Exercise brief: Beginning with the first line, please return the entries exactly through the line that contains "pe_note_id : string;", and leave out all later lines.
Start of Dataset content
(* ===== verification/Calls.v ===== *)
(** * Calls: what a job handler asks of the rest of the program

    A handler of [crates/gradatum-worker] holds no vault and no index: it reads and writes
    through the internal API of the server (the trait [InternalClient] of
    [internal_client.rs]) and uses the queue, the embedder, the synthesizer, the language
    model of the curator, the clock and the generator of identifiers.  A handler is a
    program [prog] whose calls name these services; an answer is whatever the service gives,
    so that a run of a program stands for every state of the server and every interleaving
    with others.  [runs] says which calls and answers lead to which result, and [exec]
    interprets a program in a concrete world. *)

From S2P Require Import Prelude Job Text Float.

#[local] Open Scope Z_scope.

(** ** The data of the internal API ([gradatum-dto/src/internal.rs], [internal_client.rs]) *)

Inductive InternalClientError :=
| ClientHttp
| ClientConflict (current_sha256_hex : option string)
| ClientNotFound (ulid : string)
| ClientServerError (status : Z) (body : string).

Record NoteReadDto := mkNoteRead {
  nr_note_id : string;
  nr_sha256_hex : string;
  nr_body : string;
  nr_section : string;
  nr_title : option string;
  nr_status : string;
  nr_tags : list string;
  nr_forgotten : bool;
  nr_processed : bool;
}.

Record NoteIdDto := mkNoteIdDto { ni_note_id : string; ni_section : string }.

Record TemporalEntryDto := mkTemporal {
  te_anchor_ms : Z;
  te_anchor_src : string;
  te_doc_kind : string;
  te_valid_until_ms : option Z;
}.

Record LinkDto := mkLink { l_src : string; l_dst : string }.

Record PersistCuratedRequest := mkPersistCurated {
  pc_note_id : string;
  pc_tenant_id : string;
  pc_title : string;
  pc_body : string;
  pc_section : string;
  pc_tags : list string;
  pc_author : option string;
  pc_status : string;
  pc_trust : option f32;
  pc_expected_sha256 : option string;
  pc_temporal : option TemporalEntryDto;
  pc_links : list LinkDto;
  pc_links_authoritative : bool;
  pc_provenance : option string;
  pc_curator_decision : option (string * string);
  pc_target_vault : option string;
}.

Record PersistEmbeddingRequest := mkPersistEmbedding {
  pe_note_id : string;
  pe_embedder_id : string;
  pe_dim : Z;
  pe_vector : list f32;
  pe_vault_id : option string;
}.

Record PersistForgetRequest := mkPersistForget {
  pf_note_id : string;
  pf_tenant_id : string;
  pf_body : string;
  pf_section : string;
  pf_forgotten_by : option string;
}.

Record PersistDistillRequest := mkPersistDistill {
  pd_note_id : string;
  pd_tenant_id : string;
  pd_title : string;
  pd_body : string;
  pd_section : string;
  pd_trust : option f32;
  pd_expected_sha256 : option string;
  pd_mark_processed : bool;
  pd_derived_into : option string;
  pd_derived_from : list string;
  pd_tags : list string;
}.

Record PrivacyRescanResponse := mkRescan { rs_rewritten : Z; rs_unchanged : Z; rs_skipped : Z }.

(** [WriteConflictDto], the payload of a job in conflict. *)
Record WriteConflictDto := mkWriteConflict {
  wc_current_sha256 : string;
  wc_attempted_sha256 : option string;
  wc_timestamp_ms : Z;
}.

(** What the language model says of a note ([gradatum-chat/src/backend.rs]). *)
Record LlmDecision := mkLlmDecision {
  ld_section : string;
  ld_tags : list string;
  ld_wikilinks : list string;
  ld_duplicate_hint : option string;
}.

(** ** Calls *)

Inductive call :=
| GetNote (vault ulid : string)
| GetNoteStatus (vault ulid : string)
| GetNoteEmbedding (vault ulid embedder_id : string)
| GetTrust (vault ulid : string)
| TitleLookup (tenant title : string)
| IdLookup (tenant ulid : string)
| ListByLocus (vault prefix : string)
| ListBySection (vault section : string)
| ListByStatus (vault status : string)
| ListGarbage (vault : string) (before_ms grace_days : Z)
| SearchForget (vault query : string) (limit : Z)
| ListByAgent (agent : string) (vaults : list string)
| PersistCurated (req : PersistCuratedRequest)
| PersistEmbedding (req : PersistEmbeddingRequest)
| PersistForget (req : PersistForgetRequest)
| PersistDistill (req : PersistDistillRequest)
| ResyncForget (vault ulid : string)
| DeleteNote (vault ulid : string)
| RescanBatch (vault : string) (limit : Z)
| Enqueue (job : JobRecord)
| MarkConflict (job_id : Ulid) (payload : WriteConflictDto) (duration_ms : Z)
| EmbedText (text : string)
| EmbedBatch (texts : list string)
| Synthesize (cluster : list (string * string))
| ClassifyNote (user_prompt : ustr)
| PickTask (in_flight : nat)
| NowMs
| NowNs
| NewUlid.

(** A lookup runs in a task of its own, which may panic ([None]). *)
Definition answer_of (c : call) : Type :=
  match c with
  | GetNote _ _ => result NoteReadDto InternalClientError
  | GetNoteStatus _ _ => result (option string) InternalClientError
  | GetNoteEmbedding _ _ _ => result (list f32) InternalClientError
  | GetTrust _ _ => result f32 InternalClientError
  | TitleLookup _ _ | IdLookup _ _ => option (result (option string) InternalClientError)
  | ListByLocus _ _ | ListBySection _ _ | ListByStatus _ _ | ListGarbage _ _ _
  | SearchForget _ _ _ | ListByAgent _ _ => result (list NoteIdDto) InternalClientError
  | PersistCurated _ | PersistEmbedding _ | PersistForget _ | PersistDistill _
  | ResyncForget _ _ | DeleteNote _ _ => result unit InternalClientError
  | RescanBatch _ _ => result PrivacyRescanResponse InternalClientError
  | Enqueue _ | MarkConflict _ _ _ => result unit QueueError
  | EmbedText _ => result (list f32) unit
  | EmbedBatch _ => result (list (list f32)) unit
  | Synthesize _ => result (string * string) unit
  | ClassifyNote _ => result LlmDecision unit
  | PickTask _ => nat
  | NowMs | NowNs => Z
  | NewUlid => Ulid
  end.

(** The calls that change what the program stores. *)
Definition mutates (c : call) : bool :=
  match c with
  | PersistCurated _ | PersistEmbedding _ | PersistForget _ | PersistDistill _ | ResyncForget _ _
  | DeleteNote _ _ | RescanBatch _ _ | Enqueue _ | MarkConflict _ _ _ => true
  | _ => false
  end.

(** ** Programs *)

Inductive prog (A : Type) : Type :=
| Ret (a : A)
| Call (c : call) (k : answer_of c → prog A).
Arguments Ret {A} a.
Arguments Call {A} c k.

Fixpoint prog_bind {A B} (p : prog A) (f : A → prog B) : prog B :=
  match p with Ret a => f a | Call c k => Call c (λ x, prog_bind (k x) f) end.
Definition ask (c : call) : prog (answer_of c) := Call c Ret.

Declare Scope prog_scope.
Delimit Scope prog_scope with prog.
Notation "x <~ p ; q" := (prog_bind p (λ x, q)) (at level 20, p at level 100, q at level 200, right associativity) : prog_scope.
Notation "p ;; q" := (prog_bind p (λ _, q)) (at level 100, q at level 200, right associativity) : prog_scope.

(** A call with the answer it was given. *)
Record event := mkEvent { ev_call : call; ev_answer : answer_of ev_call }.

(** The program [p] may make the calls of [t], given their answers, and return [a]. *)
Fixpoint runs {A} (p : prog A) (t : list event) (a : A) : Prop :=
  match p with
  | Ret b => t = [] ∧ a = b
  | Call c k => ∃ x t', t = mkEvent c x :: t' ∧ runs (k x) t' a
  end.

(** A world answers calls and changes with them. *)
Fixpoint exec {A W} (world : W → ∀ c, answer_of c * W) (p : prog A) (w : W) : list event * A * W :=
  match p with
  | Ret a => ([], a, w)
  | Call c k =>
      let '(x, w') := world w c in
      let '(t, a, w'') := exec world (k x) w' in (mkEvent c x :: t, a, w'')
  end.

(** ** Reasoning about all runs *)

Lemma runs_bind {A B} (p : prog A) (f : A → prog B) t b :
  runs (prog_bind p f) t b ↔ ∃ t1 t2 a, t = t1 ++ t2 ∧ runs p t1 a ∧ runs (f a) t2 b.
Proof.
  revert t. induction p as [a|c k IH]; intros t; cbn.
  - split; [by exists [], t, a|]. by intros (? & ? & ? & -> & [-> ->] & ?).
  - split.
    + intros (x & t' & -> & (t1 & t2 & a & -> & H1 & H2)%IH). exists (mkEvent c x :: t1), t2, a.
      split_and!; [done| |done]. by exists x, t1.
    + intros (? & t2 & a & -> & (x & t1 & -> & H1) & H2). exists x, (t1 ++ t2). split; [done|].
      apply IH. by exists t1, t2, a.
Qed.

Lemma exec_runs {A W} (world : W → ∀ c, answer_of c * W) (p : prog A) w :
  runs p (exec world p w).1.1 (exec world p w).1.2.
Proof.
  revert w. induction p as [a|c k IH]; intros w; cbn; [done|].
  destruct (world w c) as [x w']. specialize (IH x w'). destruct (exec world (k x) w') as [[t a] w''].
  by exists x, t.
Qed.

(** Every call of every run of [p] satisfies [Q], and so does what it returns. *)
Fixpoint always {A} (Q : call → Prop) (R : A → Prop) (p : prog A) : Prop :=
  match p with Ret a => R a | Call c k => Q c ∧ ∀ x, always Q R (k x) end.

Lemma always_runs {A} Q R (p : prog A) t a : always Q R p → runs p t a → Forall (λ e, Q (ev_call e)) t ∧ R a.
Proof.
  revert t. induction p as [b|c k IH]; intros t; cbn; [by intros ? [-> ->]|].
  intros [Hc Hk] (x & t' & -> & Hr). destruct (IH x t' (Hk x) Hr). split; [by constructor|done].
Qed.

Lemma always_bind {A B} Q (R : A → Prop) (R' : B → Prop) (p : prog A) (f : A → prog B) :
  always Q R p → (∀ a, R a → always Q R' (f a)) → always Q R' (prog_bind p f).
Proof. intros Hp Hf. induction p as [a|c k IH]; cbn in *; [auto|]. destruct Hp. split; auto. Qed.

Lemma always_mono {A} (Q Q' : call → Prop) (R R' : A → Prop) p :
  (∀ c, Q c → Q' c) → (∀ a, R a → R' a) → always Q R p → always Q' R' p.
Proof. intros HQ HR. induction p as [a|c k IH]; cbn; [auto|]. intros [? ?]. split; auto. Qed.

Lemma always_true {A} Q (R : A → Prop) (p : prog A) : always Q R p → always Q (λ _, True) p.
Proof. by apply always_mono. Qed.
End of Dataset content
Output of the task:
(* ===== verification/Calls.v ===== *)
(** * Calls: what a job handler asks of the rest of the program

    A handler of [crates/gradatum-worker] holds no vault and no index: it reads and writes
    through the internal API of the server (the trait [InternalClient] of
    [internal_client.rs]) and uses the queue, the embedder, the synthesizer, the language
    model of the curator, the clock and the generator of identifiers.  A handler is a
    program [prog] whose calls name these services; an answer is whatever the service gives,
    so that a run of a program stands for every state of the server and every interleaving
    with others.  [runs] says which calls and answers lead to which result, and [exec]
    interprets a program in a concrete world. *)

From S2P Require Import Prelude Job Text Float.

#[local] Open Scope Z_scope.

(** ** The data of the internal API ([gradatum-dto/src/internal.rs], [internal_client.rs]) *)

Inductive InternalClientError :=
| ClientHttp
| ClientConflict (current_sha256_hex : option string)
| ClientNotFound (ulid : string)
| ClientServerError (status : Z) (body : string).

Record NoteReadDto := mkNoteRead {
  nr_note_id : string;
  nr_sha256_hex : string;
  nr_body : string;
  nr_section : string;
  nr_title : option string;
  nr_status : string;
  nr_tags : list string;
  nr_forgotten : bool;
  nr_processed : bool;
}.

Record NoteIdDto := mkNoteIdDto { ni_note_id : string; ni_section : string }.

Record TemporalEntryDto := mkTemporal {
  te_anchor_ms : Z;
  te_anchor_src : string;
  te_doc_kind : string;
  te_valid_until_ms : option Z;
}.

Record LinkDto := mkLink { l_src : string; l_dst : string }.

Record PersistCuratedRequest := mkPersistCurated {
  pc_note_id : string;
  pc_tenant_id : string;
  pc_title : string;
  pc_body : string;
  pc_section : string;
  pc_tags : list string;
  pc_author : option string;
  pc_status : string;
  pc_trust : option f32;
  pc_expected_sha256 : option string;
  pc_temporal : option TemporalEntryDto;
  pc_links : list LinkDto;
  pc_links_authoritative : bool;
  pc_provenance : option string;
  pc_curator_decision : option (string * string);
  pc_target_vault : option string;
}.

Record PersistEmbeddingRequest := mkPersistEmbedding {
  pe_note_id : string;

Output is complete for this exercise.